Ou quand les « aliments » alimentent une polémique. C’est Libération qui révèle le pot-au-rose. Dans un article en forme d’alerte « RSA : taxez plutôt vos parents ! », il dénonce l’action sournoise du gouvernement qui, sous couvert d’une soi-disant « harmonisation » des règles entre départements, a glissé une formule dans le texte du formulaire qui oblige tout demandeur a demandé des « aliments » à ses parents avant de pouvoir prétendre au RSA. Les « aliments » désignent dans le code civil les sommes d’argent dues au titre de la solidarité familiale en ligne directe (entre ascendants et descendants quel que soit le degré mais pas entre collatéraux : frères, soeurs…).
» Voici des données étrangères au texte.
Lemma signal_butter_band_rejected (N : nat) (low high : Q) :
  low <= 0 \/ high <= low ->
  exists msg, signal_butter N [low; high] BandPass = Raise (ValueError msg).
Proof.
  intros Hw. unfold signal_butter. simpl.
  destruct (Qle_bool low 0) eqn:H0; simpl; [eauto|].
  destruct (Qle_bool high 0) eqn:H1; simpl; [eauto|].
  destruct (Qlt_bool low high) eqn:Hlt; simpl; [|eauto].
  apply Qle_bool_false in H0. apply Qlt_bool_iff in Hlt.
  destruct Hw as [Hw|Hw]; lra.
Qed.

Lemma single_cutoff_filter_contract (bt : btype) (audio : list Q) (sr cutoff : Q) :
  bt <> BandPass ->
  (0 < cutoff -> cutoff < sr / 2 -> (15 < length audio)%nat ->
   exists out, single_cutoff_filter bt audio sr cutoff = Ok out /\
               length out = length audio) /\
  (0 < sr -> cutoff <= 0 \/ sr / 2 <= cutoff ->
   exists msg, single_cutoff_filter bt audio sr cutoff = Raise (ValueError msg)) /\
  (sr == 0 ->
   exists msg, single_cutoff_filter bt audio sr cutoff = Raise (ZeroDivisionError msg)) /\
  ((length audio <= 15)%nat ->
   exists e, single_cutoff_filter bt audio sr cutoff = Raise e).
Proof.
  intros Hbt. unfold single_cutoff_filter.
  assert (Htaps : (3 * ntaps 4 bt = 15)%nat) by (destruct bt; [reflexivity|reflexivity|congruence]).
  split; [|split; [|split]].
  - intros Hc Hny Hn. rewrite half_rate in Hny.
    assert (Hpos : 0 < (1 # 2) * sr) by lra.
    rewrite py_div_ok by (apply Qpos_neq_0; exact Hpos).
    rewrite result_bind_ok.
    rewrite signal_butter_single_ok;
      [|exact Hbt|apply Qdiv_pos; assumption|apply Qdiv_lt_1; assumption].
    rewrite result_bind_ok. apply filtfilt_design_length. lia.
  - intros Hsr Hc. rewrite half_rate in Hc.
    assert (Hpos : 0 < (1 # 2) * sr) by lra.
    rewrite py_div_ok by (apply Qpos_neq_0; exact Hpos).
    rewrite result_bind_ok.
    destruct (signal_butter_single_rejected 4 (cutoff / ((1 # 2) * sr)) bt) as [msg Hmsg].
    + destruct Hc as [Hc|Hc]; [left; apply Qdiv_le_0|right; apply Qdiv_ge_1]; assumption.
    + rewrite Hmsg. eauto.
  - intros Hsr. rewrite py_div_by_zero by (rewrite Hsr; reflexivity). eauto.
  - intros Hn.
    destruct (py_div cutoff _) as [w|e]; [|eauto].
    rewrite result_bind_ok.
    destruct (signal_butter 4 [w] bt) as [ba|e] eqn:Hba; [|eauto].
    rewrite result_bind_ok.
    unfold signal_butter in Hba.
    repeat match type of Hba with
           | (if ?c then _ else _) = _ => destruct c; [discriminate Hba|]
           end.
    destruct bt; try congruence;
      (destruct (negb _); [discriminate Hba|]); injection Hba as <-;
      rewrite filtfilt_design_short by (simpl; lia); eauto.
Qed.

(** X7.  The high-pass and the low-pass filter have the same contract.
    With [0 < cutoff < sr/2] a buffer of more than 15 samples is returned
    filtered, at its length.  At a positive sample rate a cutoff that is not
    positive, or not below [sr/2], is rejected with a [ValueError]; a sample
    rate of zero raises [ZeroDivisionError]; and a buffer of at most 15
    samples is always rejected. *)
Theorem single_cutoff_filters_contract (audio : list Q) (sr cutoff : Q) :
  ((0 < cutoff -> cutoff < sr / 2 -> (15 < length audio)%nat ->
    exists out, apply_highpass_filter audio sr cutoff = Ok out /\
                length out = length audio) /\
   (0 < sr -> cutoff <= 0 \/ sr / 2 <= cutoff ->
    exists msg, apply_highpass_filter audio sr cutoff = Raise (ValueError msg)) /\
   (sr == 0 ->
    exists msg, apply_highpass_filter audio sr cutoff = Raise (ZeroDivisionError msg)) /\
   ((length audio <= 15)%nat ->
    exists e, apply_highpass_filter audio sr cutoff = Raise e)) /\
  ((0 < cutoff -> cutoff < sr / 2 -> (15 < length audio)%nat ->
    exists out, apply_lowpass_filter audio sr cutoff = Ok out /\
                length out = length audio) /\
   (0 < sr -> cutoff <= 0 \/ sr / 2 <= cutoff ->
    exists msg, apply_lowpass_filter audio sr cutoff = Raise (ValueError msg)) /\
   (sr == 0 ->
    exists msg, apply_lowpass_filter audio sr cutoff = Raise (ZeroDivisionError msg)) /\
   ((length audio <= 15)%nat ->
    exists e, apply_lowpass_filter audio sr cutoff = Raise e)).
Proof.
  split.
  - exact (single_cutoff_filter_contract HighPass audio sr cutoff ltac:(discriminate)).
  - exact (single_cutoff_filter_contract LowPass audio sr cutoff ltac:(discriminate)).
Qed.

Lemma apply_bandpass_filter_bad_band (audio : list Q) (sr low_cutoff high_cutoff : Q) :
  0 < sr -> low_cutoff <= 0 \/ high_cutoff <= low_cutoff ->
  exists msg, apply_bandpass_filter audio sr low_cutoff high_cutoff = Raise (ValueError msg).
Proof.
  intros Hsr Hband. unfold apply_bandpass_filter.
  assert (Hpos : 0 < (1 # 2) * sr) by lra.
  rewrite !py_div_ok by (apply Qpos_neq_0; exact Hpos).
  rewrite !result_bind_ok.
  destruct (signal_butter_band_rejected 4 (low_cutoff / ((1 # 2) * sr))
              (high_cutoff / ((1 # 2) * sr))) as [msg Hmsg].
  - destruct Hband as [Hl|Hhl]; [left; apply Qdiv_le_0|right; apply Qdiv_le_mono]; assumption.
  - rewrite Hmsg. eauto.
Qed.
(** ** Collaborators

    Everything the service reaches through its fields or through the
    standard library: the user store, the scene store, the queue, the
    file system, the ObjectID generator and the runtime's choice of an
    iteration order for [range] over a map.  Reads are functions of the
    store; writes return the new store next to their error. *)
Class Collaborators : Type := {
  FS : Type;          (* the file system *)
  DB : Type;          (* the persistence store behind both managers *)
  MQ : Type;          (* the message broker *)
  IDGen : Type;       (* the state of the ObjectID generator *)
  RT : Type;          (* the state of the runtime's map-iteration seed *)
  OsFile : Type;      (* an open [*os.File] *)
  User : Type;        (* [*user.User] *)
  Nerf : Type;        (* [*scene.Nerf], the artifact registry of a scene *)

  (* user.UserManager and user.User *)
  UserHasJobAccess : ObjectID -> ObjectID -> DB -> result bool;
  GetUserByID : ObjectID -> DB -> result User;
  UpdateUser : User -> DB -> option error * DB;
  AddScene : User -> string -> User;

  (* scene.SceneManager and scene.Nerf *)
  GetNerf : ObjectID -> DB -> result Nerf;
  GetTrainingConfig : ObjectID -> DB -> result scene.TrainingConfig;
  SetVideo : string -> scene.Video -> DB -> option error * DB;
  SetSceneName : string -> string -> DB -> option error * DB;
  SetTrainingConfig : string -> scene.TrainingConfig -> DB -> option error * DB;
  GetFilePathsForOutputType : Nerf -> string -> gmap string string;

  (* AMPQService *)
  PublishSfmJob :
    string -> scene.Video -> scene.TrainingConfig -> MQ -> option error * MQ;

  (* os and io *)
  os_Stat : string -> FS -> result FileInfo;
  os_MkdirAll : string -> Z -> FS -> option error * FS;
  os_Create : string -> FS -> result OsFile * FS;
  io_Copy : OsFile -> list byte -> FS -> result Z * FS;
  file_Close : OsFile -> FS -> option error * FS;

  (* primitive.NewObjectID *)
  NewObjectID : IDGen -> ObjectID * IDGen;

  (* the order in which one [range] visits the entries of a map *)
  range_order : RT -> gmap string string -> list (string * string) * RT;
  range_order_perm : forall r m, (range_order r m).1 ≡ₚ map_to_list m
}.

Section Service.

Context `{Env : Collaborators}.

(** *** The world outside the service *)

Record World : Type := mkWorld {
  w_fs : FS;
  w_db : DB;
  w_mq : MQ;
  w_gen : IDGen;
  w_rt : RT;
  w_log : list (string * error)     (* what the logger was given *)
}.

(** *** Calls

    One constructor per call the service makes on a collaborator,
    indexed by the type of the value the call returns. *)
Inductive Call : Type -> Type :=
| CUserHasJobAccess (userID sceneID : ObjectID) : Call bool
| CGetNerf (sceneID : ObjectID) : Call Nerf
| CGetTrainingConfig (sceneID : ObjectID) : Call scene.TrainingConfig
| COsStat (path : string) : Call FileInfo
| CFileStat (f : common.UploadedFile) : Call FileInfo
| CNewObjectID : Call ObjectID
| CMkdirAll (path : string) (perm : Z) : Call unit
| CCreate (path : string) : Call OsFile
| CFileOpen (f : common.UploadedFile) : Call (list byte)
| CCopy (dst : OsFile) (src : list byte) : Call Z
| CDstClose (dst : OsFile) : Call unit
| CSrcClose (src : list byte) : Call unit
| CSetVideo (jobID : string) (video : scene.Video) : Call unit
| CSetSceneName (jobID name : string) : Call unit
| CSetTrainingConfig (jobID : string) (config : scene.TrainingConfig)
    : Call unit
| CPublishSfmJob (jobID : string) (video : scene.Video)
    (config : scene.TrainingConfig) : Call unit
| CGetUserByID (userID : ObjectID) : Call User
| CUpdateUser (u : User) : Call unit
| CLogErrorf (format : string) (err : error) : Call unit.

Definition on_fs {A} (f : FS -> result A * FS) (w : World)
  : result A * World :=
  let '(r, fs') := f (w_fs w) in
  (r, mkWorld fs' (w_db w) (w_mq w) (w_gen w) (w_rt w) (w_log w)).

Definition on_db {A} (f : DB -> result A * DB) (w : World)
  : result A * World :=
  let '(r, db') := f (w_db w) in
  (r, mkWorld (w_fs w) db' (w_mq w) (w_gen w) (w_rt w) (w_log w)).

Definition on_mq {A} (f : MQ -> result A * MQ) (w : World)
  : result A * World :=
  let '(r, mq') := f (w_mq w) in
  (r, mkWorld (w_fs w) (w_db w) mq' (w_gen w) (w_rt w) (w_log w)).

(** A write that only reports an error. *)
Definition errw {S} (f : S -> option error * S) (s : S) : result unit * S :=
  let '(e, s') := f s in (of_error e, s').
A y regarder de près, il ne fait aucun doute que le gouvernement a essayé de faire passer en force une obligation qui va au-delà de ce qu’exigeait le RMI et la jurisprudence.
Rappel des règles de l’obligation alimentaire pour le RMI :
Il y a obligation de mettre en oeuvre (sauf dispense exceptionnelle accordée) la créance liée à la pension alimentaire due par l’autre parent (pour les enfants mineurs) ou due par le conjoint pour le demandeur (en l’absence d’enfant à charge)
Les autres pensions alimentaires ne sont prises en compte dans le calcul des ressources et du RMI que si elles sont déjà accordées par une décision de la justice.
Ces dispositions sont édictées de longue date dans le code civil aux articles 203, 205 à 207 et 367. L’article de référence est l’article 205 du Code civil qui énonce « Les enfants doivent des aliments à leurs père et mère ou autres ascendants qui sont dans le besoin. » Le code précise que cette obligation est réciproque : elle fonctionne de haut en bas et de bas en haut.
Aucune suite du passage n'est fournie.